Si bien reivindica la utilización de estas energías alternativas, cree que se está haciendo demasiado hincapié en estas formas de producción eléctrica, sobre todo en políticas de inyección a la red a partir de fuentes limpias, perdiéndose de vista políticas de uso eficiente de la energía.

No se puede resolver la compensación de esta pérdida de energía con potencias eólicas o solares volcadas a la red, únicamente”, advierte y dispara: “Antes de pensar en la generación de energías renovables, hay que pensar en el consumo de energía responsable”.

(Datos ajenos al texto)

Lemma filter_all {A : Type} (P : A → Prop) `{∀ x, Decision (P x)} l : Forall P l → filter P l = l.
Proof. induction 1; [done|]. rewrite filter_cons_True by done. by f_equal. Qed.

Lemma filter_none {A : Type} (P : A → Prop) `{∀ x, Decision (P x)} l : Forall (λ x, ¬ P x) l → filter P l = [].
Proof. induction 1; [done|]. by rewrite filter_cons_False. Qed.

(** Dropping the first elements is filtering when they are the ones that fail. *)
Lemma drop_filter {A : Type} (P : A → Prop) `{∀ x, Decision (P x)} n (l : list A) :
  (∀ i x, i < n → l !! i = Some x → ¬ P x) → (∀ i x, n ≤ i → l !! i = Some x → P x) →
  drop n l = filter P l.
Proof.
  intros Hlo Hhi. rewrite <-(take_drop n l) at 2. rewrite filter_app, (filter_none _ (take n l)).
  - simpl. symmetry. apply filter_all. apply Forall_lookup. intros i x Hi.
    rewrite lookup_drop in Hi. eapply Hhi; [|exact Hi]. lia.
  - apply Forall_lookup. intros i x Hi. apply lookup_take_Some in Hi as [Hi Hlt]. by eapply Hlo.
Qed.

Lemma last_least es l a x :
  sorted_entries es → last es = Some l → ¬ after a l → x ∈ es → ¬ after a x.
Proof.
  intros Hs Hl Hna [i Hx]%list_elem_of_lookup. rewrite last_lookup in Hl.
  destruct (decide (i = pred (length es))) as [->|]; [by simplify_eq|].
  assert (i < length es) by (by eapply lookup_lt_Some).
  assert (entry_lt x l) as Hlt.
  { apply (sorted_lookup entry_lt es i (pred (length es)) x l); [done|lia|done|done]. }
  intros Ha. apply Hna. by eapply (cmp_lt_trans (cmp:=Apath.cmp)).
Qed.

Lemma head_greatest es f a x :
  sorted_entries es → head es = Some f → after a f → x ∈ es → after a x.
Proof.
  intros Hs Hf Ha Hx. destruct es as [|f' es]; [done|]. injection Hf as ->.
  apply elem_of_cons in Hx as [->|Hx]; [done|].
  inversion_clear Hs as [|? ? _ Hall]. eapply Forall_forall in Hall; [|exact Hx].
  by eapply (cmp_lt_trans (cmp:=Apath.cmp)).
Qed.

(** Where the binary search leads *)
Lemma drop_after es a :
  sorted_entries es →
  drop (match binary_search_by (λ e, Apath.cmp (ie_apath e) a) es with Ok i => i + 1 | Err i => i end) es
  = filter (after a) es.
Proof.
  intros Hs. pose proof (binary_search_by_spec _ es (sorted_partitioned es a Hs)) as Hb.
  assert (∀ e, Apath.cmp (ie_apath e) a = Gt ↔ after a e) as Hafter by (intros e; apply cmp_gt_iff; apply _).
  destruct (binary_search_by _ es) as [i|i]; apply drop_filter; intros j x Hj Hx; rewrite <-Hafter.
  - destruct Hb as (y & Hy & Heq). destruct (decide (j = i)) as [->|Hne]; [congruence|].
    pose proof (sorted_partitioned es a Hs j i x y ltac:(lia) Hx Hy) as [H1 _]. intros Hg%H1. congruence.
  - destruct Hb as (y & Hy & Heq). apply (cmp_eq_iff (cmp:=Apath.cmp)) in Heq. subst a.
    apply (cmp_gt_iff Apath.cmp). apply (sorted_lookup entry_lt es i j y x); [done|lia|done|done].
  - destruct Hb as (_ & Hb & _). rewrite (Hb j x) by done. done.
  - destruct Hb as (_ & _ & Hb). by apply (Hb j x).
Qed.

(** What one hunk yields under [after] *)
Lemma select_after_spec_aux (es : list IndexEntry) (a : Apath) (Hs : sorted_entries es) :
  match IndexHunkIter.select es (Some a) with
  | Some (out, after') => out = filter (after a) es ∧
                          (after' = Some a ∨ after' = None ∧ Forall (after a) es)
  | None => filter (after a) es = []
  end.
Proof.
  unfold IndexHunkIter.select, IndexHunkIter.apath_le, IndexHunkIter.apath_gt.
  destruct (last es) as [l|] eqn:El.
  2: { apply last_None in El as ->. simpl. split; [done|by left]. }
  destruct (Apath.cmp (ie_apath l) a) eqn:Ecl; cbn iota.
  1,2: apply filter_none, Forall_forall; intros x Hx; eapply last_least; try done;
    unfold after, Apath.lt, cmp_lt; rewrite (cmp_antisym (cmp:=Apath.cmp)), Ecl; done.
  destruct (head es) as [f|] eqn:Ef; [|by destruct es].
  assert (Apath.cmp (ie_apath f) a = Gt → Forall (after a) es) as Hall.
  { intros Hgt%(cmp_gt_iff Apath.cmp). apply Forall_forall. intros x Hx. by eapply head_greatest. }
  destruct (Apath.cmp (ie_apath f) a) eqn:Ecf; cbn iota.
  3: { split; [|by right; auto]. symmetry. by apply filter_all, Hall. }
  all: split; [|by left]; by apply drop_after.
Qed.

(** Resuming after a path: a sorted hunk yields exactly the entries after
    the path, or is skipped when it has none, and the search is over only when
    the whole hunk was after it. *)
Theorem select_after_spec (es : list IndexEntry) (a : Apath) (Hs : sorted_entries es) :
  match IndexHunkIter.select es (Some a) with
  | Some (out, after') => out = filter (after a) es ∧
                          (after' = Some a ∨ after' = None ∧ Forall (after a) es)
  | None => filter (after a) es = []
  end.
Proof. by apply select_after_spec_aux. Qed.

(** Seeking a path in the buffer of a sorted iterator consumes everything up
    to it: the entry is found exactly if it is there, what stays are the entries
    after it, and only a buffer that lies before the path altogether asks for
    another hunk. *)
Theorem advance_buffered_spec (es : list IndexEntry) (p : Apath) (Hs : sorted_entries es) :
  let '(r, rest) := IndexEntryIter.advance_buffered p es in
  rest = filter (after p) es ∧
  match r with
  | Some (Some e) => e ∈ es ∧ ie_apath e = p
  | Some None => (∀ e, e ∈ es → ie_apath e ≠ p) ∧ rest ≠ []
  | None => Forall (λ e, Apath.lt (ie_apath e) p) es
  end.
Proof.
  induction Hs as [|x l Hl IH Hx]; simpl; [done|].
  destruct (Apath.cmp (ie_apath x) p) eqn:E.
  - apply (cmp_eq_iff (cmp:=Apath.cmp)) in E. subst p.
    rewrite filter_cons_False by apply apath_lt_irrefl.
    rewrite filter_all by exact Hx. split; [done|]. split; [by left|done].
  - rewrite filter_cons_False.
    2: { intros Ha. apply (apath_lt_irrefl (ie_apath x)). by eapply (cmp_lt_trans (cmp:=Apath.cmp)). }
    destruct (IndexEntryIter.advance_buffered p l) as [r rest]. destruct IH as [-> Hr]. split; [done|].
    destruct r as [[e|]|].
    + destruct Hr as [Hin ?]. split; [by right|done].
    + destruct Hr as [Hne Hr]. split; [|done]. intros e [->|He]%elem_of_cons; [|by apply Hne].
      intros Heq. rewrite Heq in E. rewrite (cmp_refl Apath.cmp) in E. done.
    + by constructor.
  - apply (cmp_gt_iff Apath.cmp) in E. assert (Forall (after p) (x :: l)) as Hall.
    { constructor; [exact E|]. eapply Forall_impl; [exact Hx|]. intros y Hy.
      by eapply (cmp_lt_trans (cmp:=Apath.cmp)). }
    rewrite filter_all by done. split; [done|]. split; [|done].
    intros e He Heq. eapply Forall_forall in Hall; [|exact He]. unfold after in Hall. rewrite Heq in Hall.
    by apply apath_lt_irrefl in Hall.
Qed.

(** ** Iterating over any source of hunks *)

Lemma foldl_snoc {A : Type} (acc l : list A) : foldl (λ acc e, (acc ++ [e])%list) acc l = (acc ++ l)%list.
Proof.
  revert acc. induction l as [|e l IH]; intros acc; cbn [foldl]; [by rewrite app_nil_r|].
  by rewrite IH, <-app_assoc.
Qed.

Section iteration.
Context `{Ext} `{BuildCfg} {HI : Type} `{!HunkIter HI}.

(** From [w], the source yields the hunks [hs] and ends in [w']. *)
Inductive drains : HI → World → list (list IndexEntry) → World → Prop :=
  | drains_end hi w hi' w' :
      next_hunk hi w = (Ret (None, hi'), w') → drains hi w [] w'
  | drains_hunk hi w h hi' w1 hs w' :
      next_hunk hi w = (Ret (Some h, hi'), w1) → drains hi' w1 hs w' → drains hi w (h :: hs) w'.

(** The entries an iterator is meant to yield *)
Definition is_wanted (subtree : Apath) (exclude : Exclude) (e : IndexEntry) : bool :=
  Apath.is_prefix_of subtree (ie_apath e)
  && negb (globset_is_match (globset exclude) (apath_str (ie_apath e))).

(** Entries that [Exclude::matches] accepts *)
Definition valid_entries (es : list IndexEntry) : Prop :=
  Forall (λ e, Apath.is_valid (apath_str (ie_apath e)) = true) es.

Lemma wanted_run (self : IndexEntryIter HI) e (w : World) :
  Apath.is_valid (apath_str (ie_apath e)) = true →
  IndexEntryIter.wanted self e w = (Ret (is_wanted (ei_subtree self) (ei_exclude self) e), w).
Proof.
  intros Hv. unfold IndexEntryIter.wanted, is_wanted.
  destruct (Apath.is_prefix_of _ _); simpl; [|done].
  by rewrite (bind_run _ _ _ _ _ (matches_run _ _ w Hv)).
Qed.

(** A body that always continues, with a value it computes from the entry *)
Definition pure_body {S} (f : S → IndexEntry → S) : S → IndexEntry → M (result S Error) :=
  λ s e, mret (Ok (f s e)).

Lemma for_buffered_run {S} (f : S → IndexEntry → S) (self : IndexEntryIter HI) s es (w : World) :
  valid_entries es →
  IndexEntryIter.for_buffered self (pure_body f) s es w
  = (Ret (Ok (foldl f s (filter (λ e, is_wanted (ei_subtree self) (ei_exclude self) e = true) es))), w).
Proof.
  intros Hv. revert s. induction Hv as [|e es He Hv IH]; intros s; [done|]. cbn [IndexEntryIter.for_buffered].
  rewrite (bind_run _ _ _ _ _ (wanted_run self e w He)). cbn beta. rewrite filter_cons.
  destruct (is_wanted (ei_subtree self) (ei_exclude self) e); simpl.
  - unfold pure_body at 1. erewrite try_run by done. apply IH.
  - apply IH.
Qed.

Lemma refill_run hi hi' w w' r subtree exclude :
  next_hunk hi w = (Ret (r, hi'), w') →
  IndexEntryIter.refill_entry_buffer_or_warn (MkIndexEntryIter [] hi subtree exclude) w
  = (Ret (match r with Some _ => true | None => false end,
          MkIndexEntryIter (default [] r) hi' subtree exclude), w').
Proof.
  intros Hn. unfold IndexEntryIter.refill_entry_buffer_or_warn. simpl.
  erewrite bind_run by done. rewrite (bind_run _ _ _ _ _ Hn). by destruct r.
Qed.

Explica que el uso indiscriminado de artefactos para calefaccionar ambientes y construcciones ineficientes desde el punto de vista energético, son vicios instalados en nuestra sociedad que hay que lograr modificar a través de políticas tarifarias y edilicias.

Riveros opina: “en este país la energía se regala o se subvenciona, no se controlan los consumos como se debe, no hay leyes que obliguen a los constructores a edificar de un modo sustentable”.

Es fundamental el diseño de toda construcción de manera que se demuestre matemáticamente que no hay pérdida de energía”, detalla y agrega que “hay que exigir que cada albañil, constructor, arquitecto, ingeniero hagan obras que realmente tengan un uso racional de la energía”.

Al respecto dice que a nivel provincial pidió apoyo a los colegios de ingenieros y arquitectos de Jujuy, manifestando este tipo de problemática, pero no fue escuchado.

Es por ello que saludó la propuesta del ex concejal de Rosario Alberto Cortés que impulsó la resolución N° 8757, puesta en marcha a mediados del año pasado, que pone límites a la construcción irracional de edificios que son antiestratégicos desde el punto de vista del cuidado energético. “Proyectos como el del señor Cortés deberían estar en vigencia dentro de todas las provincias”, se lamenta Riveros.

Recorridos que avala

En sus más de 30 años de trayectoria y comenzando a mediados de la década de los 80, Guido Nelson Riveros instaló paneles fotovoltaicos en alrededor de 60 escuelas, los que cuenta que eran sumamente rudimentarios en cuanto duración y potencia a diferencia de los que se fabrican hoy, y colocó microturbinas en 5 pueblos “muy relegados de las ciudades”, para que pudieran empezar a gozar de luz eléctrica a costa de la fuerza de sus ríos.

Entre otros proyectos, planificó un programa de abastecimiento energético para otros 14 pueblos a partir de paneles solares, propuesta que fue concluida tiempo después cuando Riveros ya no se encontraba en actividad.